Lemma each_query_spec op eng l :
  tracks_all eng l → op_ok op → forallb (has_room op) l = true →
  ∃ qs, each_query (run_op op) eng = (Ok tt, with_queries eng qs) ∧
    Forall2 tracks qs ((λ x, (x.1, op_effect x.1 op x.2)) <$> l).
Proof using LW.
  unfold tracks_all, each_query. intros Hq Hop Hroom.
  destruct (for_each (run_op op) (queries eng)) as [r qs] eqn:E. exists qs.
  enough (r = Ok tt ∧ Forall2 tracks qs ((λ x, (x.1, op_effect x.1 op x.2)) <$> l)) as [-> ?] by done.
  revert r qs E. induction Hq as [|q x qs0 l Hqx _ IH]; intros r qs E; cbn [for_each] in E.
  - injection E as <- <-. by split; [|constructor].
  - cbn [forallb] in Hroom. apply andb_prop in Hroom as [H0 Hroom].
    pose proof (tracks_op q x op Hqx Hop) as Hs. rewrite H0 in Hs. destruct Hs as (q' & Hq' & Hx').
    rewrite Hq' in E. destruct (for_each (run_op op) qs0) as [r' qs'] eqn:E'. injection E as <- <-.
    destruct (IH Hroom r' qs' eq_refl) as [-> HIH]. split; [done|]. by constructor.
Qed.

(** The engine's events counter. *)
Definition counted (op : Op) (n : Z) : Z := match op with OpEvent _ => n +ʷ 1 | _ => n end.

Lemma engine_op_spec op eng l :
  tracks_all eng l → op_ok op →
  if forallb (has_room op) l
  then ∃ eng', run_engine_op op eng = (Ok tt, eng') ∧
    tracks_all eng' ((λ x, (x.1, op_effect x.1 op x.2)) <$> l) ∧
    events_processed eng' = counted op (events_processed eng)
  else run_engine_op op eng = (pending_full, eng).
Proof using LW.
  intros Hall Hop. pose proof (check_all_spec op _ _ Hall Hop) as Hcheck.
  destruct (forallb (has_room op) l) eqn:Hroom.
  - destruct op as [e|ts| |]; cbn [run_engine_op preflight counted] in *.
    + destruct (each_query_spec (OpEvent e)
        (mkEngine (queries eng) (events_processed eng +ʷ 1)) l Hall Hop Hroom) as (qs & Hr & Hqs).
      unfold engine_process. stm_simpl.
      change (ensure_can_process e) with (preflight (OpEvent e)). rewrite Hcheck. stm_simpl.
      cbn [run_op] in Hr. rewrite Hr. by eexists.
    + destruct (each_query_spec (OpAdvance ts) eng l Hall Hop Hroom) as (qs & Hr & Hqs).
      unfold engine_advance_to. stm_simpl.
      change (check_all _ (queries eng)) with (check_all (preflight (OpAdvance ts)) (queries eng)).
      rewrite Hcheck. stm_simpl.
      cbn [run_op] in Hr. rewrite Hr. by eexists.
    + destruct (each_query_spec OpFinish eng l Hall Hop Hroom) as (qs & Hr & Hqs).
      unfold engine_finish. stm_simpl.
      change (check_all _ (queries eng)) with (check_all (preflight OpFinish) (queries eng)).
      rewrite Hcheck. stm_simpl.
      cbn [run_op] in Hr. rewrite Hr. by eexists.
    + eexists. split; [done|]. split; [|done]. unfold tracks_all in *.
      cbn [queries drain_all with_queries]. clear Hcheck Hroom.
      induction Hall as [|q x qs l Hqx _ IH]; [constructor|]. cbn [fmap list_fmap].
      constructor; [|done]. destruct x as [p A], Hqx as (Hp & r & Hr & HA). split; [done|].
      exists r. split; [done|]. by apply (drain_spec p h r Hp).
  - destruct op as [e|ts| |]; cbn [run_engine_op preflight] in *.
    + unfold engine_process. stm_simpl.
      change (ensure_can_process e) with (preflight (OpEvent e)). by rewrite Hcheck.
    + unfold engine_advance_to. stm_simpl.
      change (check_all _ (queries eng)) with (check_all (preflight (OpAdvance ts)) (queries eng)).
      by rewrite Hcheck.
    + unfold engine_finish. stm_simpl.
      change (check_all _ (queries eng)) with (check_all (preflight OpFinish) (queries eng)).
      by rewrite Hcheck.
    + exfalso. clear Hcheck. unfold tracks_all in Hall.
      induction Hall as [|q [p A] qs l (Hp & r & Hr & HA) _ IH]; [done|].
      cbn [forallb] in Hroom. apply andb_false_iff in Hroom as [H0|H0]; [|by apply IH].
      pose proof (rp_room _ _ _ _ _ HA) as Hz. cbn [fst snd] in Hz.
      rewrite (rep_out_length p h r q A HA) in Hz. unfold has_room in H0. cbn [fst snd op_closes] in H0.
      apply Z.leb_gt in H0. lia.
Qed.

(** A successful operation is the operation on every query. *)
Lemma for_each_inv (f : stm (RunningQuery S) SketchError unit) qs qs' :
  for_each f qs = (Ok tt, qs') → Forall2 (λ q q', f q = (Ok tt, q')) qs qs'.
Proof using.
  revert qs'. induction qs as [|q qs IH]; intros qs' E; cbn [for_each] in E.
  - injection E as <-. constructor.
  - destruct (f q) as [[[]|e|] q1] eqn:Hf; [|discriminate E..].
    destruct (for_each f qs) as [r qs1]. injection E as -> <-. constructor; [done|]. by apply IH.
Qed.

Lemma engine_op_each op eng eng' :
  run_engine_op op eng = (Ok tt, eng') →
  Forall2 (λ q q', run_op op q = (Ok tt, q')) (queries eng) (queries eng').
Proof using.
  assert (∀ f eng1, each_query f eng1 = (Ok tt, eng') →
    Forall2 (λ q q', f q = (Ok tt, q')) (queries eng1) (queries eng')) as Heach.
  { intros f eng1 E. unfold each_query in E. destruct (for_each f (queries eng1)) as [r qs] eqn:Ef.
    injection E as -> <-. by apply for_each_inv. }
  destruct op as [e|ts| |]; cbn [run_engine_op].
  - unfold engine_process. stm_simpl. destruct (check_all _ _) as [[]|?|]; [|intros [=]..].
    stm_simpl. by intros ?%Heach.
  - unfold engine_advance_to. stm_simpl. destruct (check_all _ _) as [[]|?|]; [|intros [=]..].
    stm_simpl. by intros ?%Heach.
  - unfold engine_finish. stm_simpl. destruct (check_all _ _) as [[]|?|]; [|intros [=]..].
    stm_simpl. by intros ?%Heach.
  - intros [= <-]. cbn [queries drain_all with_queries].
    induction (queries eng); cbn; constructor; done.
Qed.

Lemma new_loop_spec plans names (qs : list (RunningQuery S)) qs' l :
  Forall (plan_ok supported) plans → Forall2 tracks qs l → new_loop plans h names qs = Ok qs' →
  Forall2 tracks qs' (l ++ ((λ p, (p, spec_new)) <$> plans)).
Proof using.
  revert names qs l. induction plans as [|p plans IH]; intros names qs l Hp Hq Hn; cbn [new_loop] in Hn.
  - injection Hn as <-. by rewrite app_nil_r.
  - apply Forall_cons in Hp as [Hp Hps].
    apply bind_ok in Hn as ([] & _ & Hn). apply bind_ok in Hn as (r & Hr & Hn).
    apply bind_ok in Hn as (q & Hnew & Hn). cbn [fmap list_fmap].
    rewrite cons_middle, app_assoc. eapply IH; [done| |exact Hn].
    apply Forall2_app; [done|]. constructor; [|constructor]. split; [done|]. exists r.
    split; [done|]. by apply (new_represents p h r Hp).
Qed.

Lemma engine_ops_spec ops eng l :
  tracks_all eng l → Forall op_ok ops →
  (run_engine_ops ops eng).1 = (spec_engine_ops ops l).1 ∧
  tracks_all (run_engine_ops ops eng).2 (spec_engine_ops ops l).2.
Proof using LW.
  revert eng l. induction ops as [|op ops IH]; intros eng l Hall Hops; [done|].
  apply Forall_cons in Hops as [Hop Hops]. pose proof (engine_op_spec op eng l Hall Hop) as Hs.
  cbn [run_engine_ops spec_engine_ops]. unfold spec_engine_op.
  destruct (forallb (has_room op) l).
  - destruct Hs as (eng' & -> & Hall' & _). destruct (IH _ _ Hall' Hops).
    destruct (run_engine_ops ops eng'), (spec_engine_ops ops _). cbn [fst snd] in *. by subst.
  - rewrite Hs. destruct (IH _ _ Hall Hops).
    destruct (run_engine_ops ops eng), (spec_engine_ops ops _). cbn [fst snd] in *. by subst.
Qed.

------

:: WHAT TO WORK ON ::
What is needed is a verbatim copy of every line in the records above from the one containing "(run_engine_ops ops eng).1" down to the one containing "- rewrite Hs. destruct (IH _ _ Hall Hops).", both included, and nothing more.

:: WORKED SOLUTION ::
  (run_engine_ops ops eng).1 = (spec_engine_ops ops l).1 ∧
  tracks_all (run_engine_ops ops eng).2 (spec_engine_ops ops l).2.
Proof using LW.
  revert eng l. induction ops as [|op ops IH]; intros eng l Hall Hops; [done|].
  apply Forall_cons in Hops as [Hop Hops]. pose proof (engine_op_spec op eng l Hall Hop) as Hs.
  cbn [run_engine_ops spec_engine_ops]. unfold spec_engine_op.
  destruct (forallb (has_room op) l).
  - destruct Hs as (eng' & -> & Hall' & _). destruct (IH _ _ Hall' Hops).
    destruct (run_engine_ops ops eng'), (spec_engine_ops ops _). cbn [fst snd] in *. by subst.
  - rewrite Hs. destruct (IH _ _ Hall Hops).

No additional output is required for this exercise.